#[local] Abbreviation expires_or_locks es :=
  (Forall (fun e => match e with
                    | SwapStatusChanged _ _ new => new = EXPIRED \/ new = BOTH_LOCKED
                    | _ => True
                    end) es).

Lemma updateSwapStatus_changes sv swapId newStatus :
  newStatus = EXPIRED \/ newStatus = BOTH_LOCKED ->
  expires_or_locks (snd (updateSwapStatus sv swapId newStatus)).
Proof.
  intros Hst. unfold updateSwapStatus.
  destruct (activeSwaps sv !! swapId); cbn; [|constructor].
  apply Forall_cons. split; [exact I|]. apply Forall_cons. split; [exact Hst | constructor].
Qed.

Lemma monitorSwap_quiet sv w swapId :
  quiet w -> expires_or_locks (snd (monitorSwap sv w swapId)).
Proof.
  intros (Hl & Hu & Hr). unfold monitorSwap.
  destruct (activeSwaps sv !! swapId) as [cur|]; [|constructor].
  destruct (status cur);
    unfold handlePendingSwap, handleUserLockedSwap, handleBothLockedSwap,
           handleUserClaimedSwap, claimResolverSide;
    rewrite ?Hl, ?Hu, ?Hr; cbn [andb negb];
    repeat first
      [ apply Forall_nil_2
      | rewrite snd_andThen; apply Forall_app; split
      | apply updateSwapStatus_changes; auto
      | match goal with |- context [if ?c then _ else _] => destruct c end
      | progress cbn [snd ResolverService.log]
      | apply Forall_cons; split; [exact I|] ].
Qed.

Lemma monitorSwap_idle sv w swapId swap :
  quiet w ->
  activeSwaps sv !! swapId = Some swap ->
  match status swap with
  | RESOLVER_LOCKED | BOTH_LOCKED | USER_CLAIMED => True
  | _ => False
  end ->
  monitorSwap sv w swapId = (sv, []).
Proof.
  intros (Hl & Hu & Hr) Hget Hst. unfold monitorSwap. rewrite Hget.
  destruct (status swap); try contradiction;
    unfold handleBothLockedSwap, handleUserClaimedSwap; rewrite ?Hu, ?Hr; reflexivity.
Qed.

> **Your assignment**
Every line from the first entry to the line containing "match status swap with" should be transcribed exactly, and nothing beyond it.

> **The completed task**
#[local] Abbreviation expires_or_locks es :=
  (Forall (fun e => match e with
                    | SwapStatusChanged _ _ new => new = EXPIRED \/ new = BOTH_LOCKED
                    | _ => True
                    end) es).

Lemma updateSwapStatus_changes sv swapId newStatus :
  newStatus = EXPIRED \/ newStatus = BOTH_LOCKED ->
  expires_or_locks (snd (updateSwapStatus sv swapId newStatus)).
Proof.
  intros Hst. unfold updateSwapStatus.
  destruct (activeSwaps sv !! swapId); cbn; [|constructor].
  apply Forall_cons. split; [exact I|]. apply Forall_cons. split; [exact Hst | constructor].
Qed.

Lemma monitorSwap_quiet sv w swapId :
  quiet w -> expires_or_locks (snd (monitorSwap sv w swapId)).
Proof.
  intros (Hl & Hu & Hr). unfold monitorSwap.
  destruct (activeSwaps sv !! swapId) as [cur|]; [|constructor].
  destruct (status cur);
    unfold handlePendingSwap, handleUserLockedSwap, handleBothLockedSwap,
           handleUserClaimedSwap, claimResolverSide;
    rewrite ?Hl, ?Hu, ?Hr; cbn [andb negb];
    repeat first
      [ apply Forall_nil_2
      | rewrite snd_andThen; apply Forall_app; split
      | apply updateSwapStatus_changes; auto
      | match goal with |- context [if ?c then _ else _] => destruct c end
      | progress cbn [snd ResolverService.log]
      | apply Forall_cons; split; [exact I|] ].
Qed.

Lemma monitorSwap_idle sv w swapId swap :
  quiet w ->
  activeSwaps sv !! swapId = Some swap ->
  match status swap with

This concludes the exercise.